While I will always have my hesitations about military complexes, I left this trip with a healthy respect for what Singapore is trying to do. Singapore has an “it’s not whether, but when” approach to terrorism (there are public service signs to this effect at bus stops and in MRT stations). And this is a tiny, wealthy country in the middle of a region that has not always had a reputation for stability. Singapore’s answer is to have a large pool of trained persons at its disposal (after NS, every Singaporean man continues to serve for up to forty days every year in the national reserve). Every single male person must serve, regardless of economic status, education, race, or religion (there are no conscientious objectors — if you have religious compunctions and refuse to serve, you get to spend time in prison instead).

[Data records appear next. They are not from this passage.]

(* ===== verification/EsysRegistry.v ===== *)
(** * Enhanced System API: the functions of all commands.

    [is_async] and [is_finish] list the [_Async] and [_Finish] functions of
    src/tss2-esys/api, so that a theorem can speak of all of them. *)

From stdpp Require Import gmap strings.
From S2P Require Import Prelude Common MuSpec MuBase MuStruct MuTpm2b MuUnion MuPcr TpmTypes MuTypes SysCodes Sys SysCmds SysCompletes EsysBase EsysCrypto EsysCtx EsysUtil EsysMu EsysExec EsysTr EsysAsyncs EsysFinishes.

Open Scope tss_scope.
Open Scope esys_scope.
Open Scope Z_scope.

Section Registry.
Context {H : Host} {HM : Memory} {S U KC : Type}.
Abbreviation CTX := (ESYS_CONTEXT S U KC).
Abbreviation EM A := (M CTX A).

The one group that’s left out of all of this is women, who can volunteer, but who are not conscripted. This results in concerns that NS reinforces a male/female divide in Singaporean society, one in which the boys go on to become men while the women stay home and worry about whether those young men will be well fed in the field (indeed, we were shown two videos of an NS mom, an NS wife, and an NS girlfriend bemoaning the possible eating fate of their loved ones). NS reinforces gender stereotypes (I won’t even touch on questions of trans or non-binary people, because that’s not legal in Singapore). Some individuals are now asking whether girls will have to go into NS at some point in the future, but I suspect that’s a good while away.

I think that all Singapore high school educators should make a visit to the NS Basic Training center, if only to get a sense of what their young male seniors will soon be going through (one look at the obstacle course is enough to impress you that these guys are engaged in something serious). Plus, you get to ride on a ferry!